== Input for this task ==
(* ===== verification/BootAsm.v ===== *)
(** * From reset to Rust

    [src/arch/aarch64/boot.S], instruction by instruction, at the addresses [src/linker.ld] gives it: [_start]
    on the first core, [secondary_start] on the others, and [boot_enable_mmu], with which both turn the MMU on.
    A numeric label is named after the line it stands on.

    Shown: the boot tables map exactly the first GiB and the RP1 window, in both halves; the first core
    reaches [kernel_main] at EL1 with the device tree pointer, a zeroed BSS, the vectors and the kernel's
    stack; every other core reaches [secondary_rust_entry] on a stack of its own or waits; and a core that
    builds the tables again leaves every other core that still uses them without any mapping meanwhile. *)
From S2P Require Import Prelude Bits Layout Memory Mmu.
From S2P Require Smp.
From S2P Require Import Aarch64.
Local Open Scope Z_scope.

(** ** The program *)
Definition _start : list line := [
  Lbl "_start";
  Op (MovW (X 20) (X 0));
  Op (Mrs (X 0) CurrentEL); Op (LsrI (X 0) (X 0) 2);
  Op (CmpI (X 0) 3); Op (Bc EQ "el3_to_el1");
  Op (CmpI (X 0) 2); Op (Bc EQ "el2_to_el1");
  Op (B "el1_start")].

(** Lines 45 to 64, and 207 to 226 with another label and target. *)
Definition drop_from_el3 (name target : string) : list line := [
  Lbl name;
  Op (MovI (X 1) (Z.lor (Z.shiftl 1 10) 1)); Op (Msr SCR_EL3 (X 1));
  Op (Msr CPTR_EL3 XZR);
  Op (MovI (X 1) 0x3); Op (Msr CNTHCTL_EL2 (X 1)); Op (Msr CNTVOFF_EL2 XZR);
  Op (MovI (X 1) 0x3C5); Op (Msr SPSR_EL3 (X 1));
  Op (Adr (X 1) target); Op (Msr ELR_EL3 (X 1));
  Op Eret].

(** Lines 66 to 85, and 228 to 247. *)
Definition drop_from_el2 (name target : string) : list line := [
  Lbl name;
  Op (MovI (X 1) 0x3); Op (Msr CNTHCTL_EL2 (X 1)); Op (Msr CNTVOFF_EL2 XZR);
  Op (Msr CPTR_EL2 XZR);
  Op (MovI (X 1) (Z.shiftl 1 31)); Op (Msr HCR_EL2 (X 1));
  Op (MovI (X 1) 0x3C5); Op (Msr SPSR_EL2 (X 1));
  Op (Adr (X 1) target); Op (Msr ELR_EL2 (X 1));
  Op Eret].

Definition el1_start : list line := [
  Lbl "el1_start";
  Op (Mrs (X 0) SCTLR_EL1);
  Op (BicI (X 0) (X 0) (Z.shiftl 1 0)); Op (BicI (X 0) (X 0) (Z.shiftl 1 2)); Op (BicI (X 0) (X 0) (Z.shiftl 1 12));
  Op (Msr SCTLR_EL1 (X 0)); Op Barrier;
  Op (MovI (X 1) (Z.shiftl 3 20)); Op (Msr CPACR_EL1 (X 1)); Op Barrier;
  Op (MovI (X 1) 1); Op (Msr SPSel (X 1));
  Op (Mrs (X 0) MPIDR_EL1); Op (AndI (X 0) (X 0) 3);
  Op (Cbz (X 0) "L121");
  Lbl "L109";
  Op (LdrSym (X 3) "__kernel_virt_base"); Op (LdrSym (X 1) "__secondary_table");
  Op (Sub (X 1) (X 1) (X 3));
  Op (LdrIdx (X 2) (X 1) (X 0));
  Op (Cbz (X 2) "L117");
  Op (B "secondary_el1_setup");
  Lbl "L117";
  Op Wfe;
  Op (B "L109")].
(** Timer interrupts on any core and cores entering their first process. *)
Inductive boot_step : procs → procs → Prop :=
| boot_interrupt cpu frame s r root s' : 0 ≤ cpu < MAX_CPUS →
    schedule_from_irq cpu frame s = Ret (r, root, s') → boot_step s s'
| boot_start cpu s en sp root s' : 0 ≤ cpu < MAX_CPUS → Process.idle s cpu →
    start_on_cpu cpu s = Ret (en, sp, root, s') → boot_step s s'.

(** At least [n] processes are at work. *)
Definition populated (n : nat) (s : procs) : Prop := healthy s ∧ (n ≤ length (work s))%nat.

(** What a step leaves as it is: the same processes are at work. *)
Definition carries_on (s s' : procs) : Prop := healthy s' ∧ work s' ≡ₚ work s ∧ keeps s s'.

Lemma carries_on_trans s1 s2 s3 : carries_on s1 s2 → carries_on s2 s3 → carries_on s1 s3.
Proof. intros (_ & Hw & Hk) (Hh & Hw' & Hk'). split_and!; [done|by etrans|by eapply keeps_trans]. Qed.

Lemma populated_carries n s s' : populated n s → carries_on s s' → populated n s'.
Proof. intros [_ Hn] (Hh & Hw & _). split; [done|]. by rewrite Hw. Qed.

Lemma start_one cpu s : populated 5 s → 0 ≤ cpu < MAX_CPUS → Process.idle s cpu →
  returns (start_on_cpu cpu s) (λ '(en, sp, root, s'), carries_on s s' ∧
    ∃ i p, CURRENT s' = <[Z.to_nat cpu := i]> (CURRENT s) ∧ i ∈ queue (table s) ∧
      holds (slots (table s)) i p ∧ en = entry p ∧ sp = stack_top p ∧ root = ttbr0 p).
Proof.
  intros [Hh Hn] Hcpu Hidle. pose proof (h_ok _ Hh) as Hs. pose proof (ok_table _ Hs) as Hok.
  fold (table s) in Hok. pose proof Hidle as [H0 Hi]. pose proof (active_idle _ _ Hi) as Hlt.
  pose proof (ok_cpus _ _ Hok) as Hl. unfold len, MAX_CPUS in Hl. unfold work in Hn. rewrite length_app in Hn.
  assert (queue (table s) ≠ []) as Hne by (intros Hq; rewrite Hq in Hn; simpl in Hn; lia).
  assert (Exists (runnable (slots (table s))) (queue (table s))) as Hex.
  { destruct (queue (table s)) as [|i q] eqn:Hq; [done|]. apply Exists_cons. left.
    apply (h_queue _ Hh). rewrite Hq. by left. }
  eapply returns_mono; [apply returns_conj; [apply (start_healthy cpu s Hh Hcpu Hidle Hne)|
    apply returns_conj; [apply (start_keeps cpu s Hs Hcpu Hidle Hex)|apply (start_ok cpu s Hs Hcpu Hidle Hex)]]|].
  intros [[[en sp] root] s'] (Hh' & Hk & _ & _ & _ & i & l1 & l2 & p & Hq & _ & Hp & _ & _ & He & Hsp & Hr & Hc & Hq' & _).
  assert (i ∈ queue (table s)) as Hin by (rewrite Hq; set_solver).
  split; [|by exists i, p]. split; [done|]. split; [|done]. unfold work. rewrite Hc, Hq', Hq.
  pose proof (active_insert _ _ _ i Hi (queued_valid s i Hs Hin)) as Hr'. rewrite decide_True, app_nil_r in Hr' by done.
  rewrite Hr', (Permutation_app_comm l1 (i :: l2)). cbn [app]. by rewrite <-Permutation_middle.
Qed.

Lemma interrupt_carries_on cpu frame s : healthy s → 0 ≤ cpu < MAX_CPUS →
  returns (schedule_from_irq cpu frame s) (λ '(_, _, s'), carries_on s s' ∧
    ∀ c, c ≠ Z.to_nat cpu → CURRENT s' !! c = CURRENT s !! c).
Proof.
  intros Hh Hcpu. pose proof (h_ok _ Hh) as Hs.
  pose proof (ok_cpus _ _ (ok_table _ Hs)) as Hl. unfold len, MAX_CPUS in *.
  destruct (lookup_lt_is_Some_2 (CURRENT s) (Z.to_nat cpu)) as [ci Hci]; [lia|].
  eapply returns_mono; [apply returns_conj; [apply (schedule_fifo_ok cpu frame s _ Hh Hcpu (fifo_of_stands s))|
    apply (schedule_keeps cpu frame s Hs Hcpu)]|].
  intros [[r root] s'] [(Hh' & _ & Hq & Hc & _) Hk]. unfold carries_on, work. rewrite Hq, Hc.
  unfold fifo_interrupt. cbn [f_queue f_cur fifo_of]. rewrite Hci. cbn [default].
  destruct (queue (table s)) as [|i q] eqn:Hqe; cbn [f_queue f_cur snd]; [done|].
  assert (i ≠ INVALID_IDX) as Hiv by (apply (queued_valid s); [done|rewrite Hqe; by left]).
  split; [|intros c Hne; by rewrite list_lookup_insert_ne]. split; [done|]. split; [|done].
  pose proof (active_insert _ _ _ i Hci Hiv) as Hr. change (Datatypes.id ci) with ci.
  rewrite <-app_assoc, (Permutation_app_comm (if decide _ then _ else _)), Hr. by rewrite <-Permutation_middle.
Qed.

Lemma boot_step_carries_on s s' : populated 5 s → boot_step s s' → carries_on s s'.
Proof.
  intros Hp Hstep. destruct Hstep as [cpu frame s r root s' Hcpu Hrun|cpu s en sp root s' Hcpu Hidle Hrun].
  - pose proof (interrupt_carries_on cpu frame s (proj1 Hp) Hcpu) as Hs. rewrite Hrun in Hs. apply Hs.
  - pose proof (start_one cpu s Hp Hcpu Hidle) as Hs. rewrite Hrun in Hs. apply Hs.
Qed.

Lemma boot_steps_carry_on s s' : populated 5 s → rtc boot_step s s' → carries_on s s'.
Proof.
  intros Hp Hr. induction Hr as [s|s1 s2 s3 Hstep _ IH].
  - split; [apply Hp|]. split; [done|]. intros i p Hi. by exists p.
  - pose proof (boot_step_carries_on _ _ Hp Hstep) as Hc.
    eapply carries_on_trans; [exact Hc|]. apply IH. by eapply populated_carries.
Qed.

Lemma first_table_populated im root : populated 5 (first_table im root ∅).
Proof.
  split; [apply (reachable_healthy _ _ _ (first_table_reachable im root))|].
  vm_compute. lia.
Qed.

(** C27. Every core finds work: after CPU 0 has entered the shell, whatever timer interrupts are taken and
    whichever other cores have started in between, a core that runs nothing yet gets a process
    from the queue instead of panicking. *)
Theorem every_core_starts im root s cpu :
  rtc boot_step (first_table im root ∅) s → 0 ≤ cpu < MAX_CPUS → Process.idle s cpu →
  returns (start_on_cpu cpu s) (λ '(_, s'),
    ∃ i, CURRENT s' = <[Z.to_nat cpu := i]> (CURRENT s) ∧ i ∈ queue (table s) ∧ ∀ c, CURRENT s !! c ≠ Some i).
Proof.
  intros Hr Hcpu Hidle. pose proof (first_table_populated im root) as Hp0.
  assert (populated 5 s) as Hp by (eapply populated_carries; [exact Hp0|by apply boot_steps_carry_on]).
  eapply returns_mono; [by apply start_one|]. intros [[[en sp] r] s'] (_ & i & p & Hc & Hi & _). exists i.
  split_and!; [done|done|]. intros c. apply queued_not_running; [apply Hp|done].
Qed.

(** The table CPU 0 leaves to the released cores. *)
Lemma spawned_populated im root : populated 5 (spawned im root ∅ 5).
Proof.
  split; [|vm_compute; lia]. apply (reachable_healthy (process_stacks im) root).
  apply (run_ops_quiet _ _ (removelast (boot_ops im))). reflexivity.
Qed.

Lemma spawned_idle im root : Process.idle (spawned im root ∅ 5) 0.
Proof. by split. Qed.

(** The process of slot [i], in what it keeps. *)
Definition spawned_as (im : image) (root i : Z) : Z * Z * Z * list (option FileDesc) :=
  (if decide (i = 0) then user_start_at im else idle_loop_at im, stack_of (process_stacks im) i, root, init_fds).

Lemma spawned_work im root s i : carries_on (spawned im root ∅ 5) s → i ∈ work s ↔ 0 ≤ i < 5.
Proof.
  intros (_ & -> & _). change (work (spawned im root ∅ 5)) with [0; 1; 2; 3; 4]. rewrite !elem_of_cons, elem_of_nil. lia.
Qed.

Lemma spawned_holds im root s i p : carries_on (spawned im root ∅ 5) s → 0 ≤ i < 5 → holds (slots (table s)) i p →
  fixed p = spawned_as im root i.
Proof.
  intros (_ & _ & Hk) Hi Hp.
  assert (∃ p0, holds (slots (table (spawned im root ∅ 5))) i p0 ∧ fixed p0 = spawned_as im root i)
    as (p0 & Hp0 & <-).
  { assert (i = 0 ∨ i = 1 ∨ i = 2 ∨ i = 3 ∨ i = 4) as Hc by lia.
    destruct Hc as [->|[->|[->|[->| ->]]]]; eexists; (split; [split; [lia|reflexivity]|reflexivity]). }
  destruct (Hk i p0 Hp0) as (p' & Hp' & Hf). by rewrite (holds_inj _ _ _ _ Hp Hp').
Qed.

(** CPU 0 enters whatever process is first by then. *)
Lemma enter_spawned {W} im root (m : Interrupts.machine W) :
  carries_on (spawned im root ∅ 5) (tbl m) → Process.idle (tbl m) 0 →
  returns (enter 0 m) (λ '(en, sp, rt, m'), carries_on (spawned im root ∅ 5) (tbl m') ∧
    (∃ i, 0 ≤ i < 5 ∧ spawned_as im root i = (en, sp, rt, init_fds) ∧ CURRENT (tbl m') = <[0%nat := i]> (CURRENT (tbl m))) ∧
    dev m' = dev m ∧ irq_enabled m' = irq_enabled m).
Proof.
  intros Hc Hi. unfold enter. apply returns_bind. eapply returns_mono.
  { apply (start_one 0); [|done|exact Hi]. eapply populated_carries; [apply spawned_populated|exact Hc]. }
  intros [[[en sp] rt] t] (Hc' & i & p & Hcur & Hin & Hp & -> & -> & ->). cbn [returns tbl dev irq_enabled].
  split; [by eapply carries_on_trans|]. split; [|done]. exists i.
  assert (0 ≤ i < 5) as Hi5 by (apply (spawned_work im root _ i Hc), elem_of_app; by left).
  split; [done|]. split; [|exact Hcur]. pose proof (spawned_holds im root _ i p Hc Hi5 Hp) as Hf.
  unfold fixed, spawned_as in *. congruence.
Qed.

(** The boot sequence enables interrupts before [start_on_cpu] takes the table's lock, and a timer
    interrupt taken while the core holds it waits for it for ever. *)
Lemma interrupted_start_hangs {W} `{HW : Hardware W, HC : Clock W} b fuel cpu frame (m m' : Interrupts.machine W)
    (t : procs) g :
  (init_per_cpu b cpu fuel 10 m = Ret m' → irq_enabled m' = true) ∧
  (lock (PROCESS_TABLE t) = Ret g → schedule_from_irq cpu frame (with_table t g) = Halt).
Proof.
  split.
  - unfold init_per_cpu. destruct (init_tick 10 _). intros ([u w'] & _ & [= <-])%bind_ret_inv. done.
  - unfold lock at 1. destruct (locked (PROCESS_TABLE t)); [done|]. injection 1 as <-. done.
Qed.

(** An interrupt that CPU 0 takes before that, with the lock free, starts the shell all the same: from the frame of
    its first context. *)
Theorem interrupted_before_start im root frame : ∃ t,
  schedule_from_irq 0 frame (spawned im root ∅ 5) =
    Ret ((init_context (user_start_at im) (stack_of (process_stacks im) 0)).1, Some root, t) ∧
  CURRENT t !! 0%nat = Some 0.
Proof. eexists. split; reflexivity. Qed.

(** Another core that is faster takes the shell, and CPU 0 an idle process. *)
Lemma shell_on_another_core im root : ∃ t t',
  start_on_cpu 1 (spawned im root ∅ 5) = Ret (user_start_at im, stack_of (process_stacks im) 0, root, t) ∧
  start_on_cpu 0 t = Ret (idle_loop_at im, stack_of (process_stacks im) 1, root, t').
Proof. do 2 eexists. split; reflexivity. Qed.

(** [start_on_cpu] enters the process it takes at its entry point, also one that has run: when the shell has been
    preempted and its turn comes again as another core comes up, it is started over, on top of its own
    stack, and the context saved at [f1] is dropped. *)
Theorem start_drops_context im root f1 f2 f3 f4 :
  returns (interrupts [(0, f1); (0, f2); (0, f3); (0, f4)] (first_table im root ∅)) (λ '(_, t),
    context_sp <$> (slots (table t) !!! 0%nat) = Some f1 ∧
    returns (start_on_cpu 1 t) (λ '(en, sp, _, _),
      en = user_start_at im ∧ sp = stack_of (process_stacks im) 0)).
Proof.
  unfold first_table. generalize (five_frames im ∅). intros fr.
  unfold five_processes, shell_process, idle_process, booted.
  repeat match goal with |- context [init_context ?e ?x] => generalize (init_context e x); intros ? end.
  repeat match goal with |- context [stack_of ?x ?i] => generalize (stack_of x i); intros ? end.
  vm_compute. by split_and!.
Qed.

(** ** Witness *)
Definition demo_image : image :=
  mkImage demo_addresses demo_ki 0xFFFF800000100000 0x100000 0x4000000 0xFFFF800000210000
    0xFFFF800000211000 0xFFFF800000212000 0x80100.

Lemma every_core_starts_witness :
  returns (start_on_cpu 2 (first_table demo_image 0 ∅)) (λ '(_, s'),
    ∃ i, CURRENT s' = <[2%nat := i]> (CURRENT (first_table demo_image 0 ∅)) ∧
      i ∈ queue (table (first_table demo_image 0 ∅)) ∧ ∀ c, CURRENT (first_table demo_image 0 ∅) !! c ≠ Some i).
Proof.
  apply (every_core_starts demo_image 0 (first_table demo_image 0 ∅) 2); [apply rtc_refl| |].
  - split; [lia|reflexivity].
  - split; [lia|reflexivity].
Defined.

== Problem to solve ==
Exactly the lines above from the one with "intros [[[en sp] root]" to the one with "pose proof (active_insert _ _ _ i Hi", both included, are to be quoted; leave the rest out.

== Expected answer ==
  intros [[[en sp] root] s'] (Hh' & Hk & _ & _ & _ & i & l1 & l2 & p & Hq & _ & Hp & _ & _ & He & Hsp & Hr & Hc & Hq' & _).
  assert (i ∈ queue (table s)) as Hin by (rewrite Hq; set_solver).
  split; [|by exists i, p]. split; [done|]. split; [|done]. unfold work. rewrite Hc, Hq', Hq.
  pose proof (active_insert _ _ _ i Hi (queued_valid s i Hs Hin)) as Hr'. rewrite decide_True, app_nil_r in Hr' by done.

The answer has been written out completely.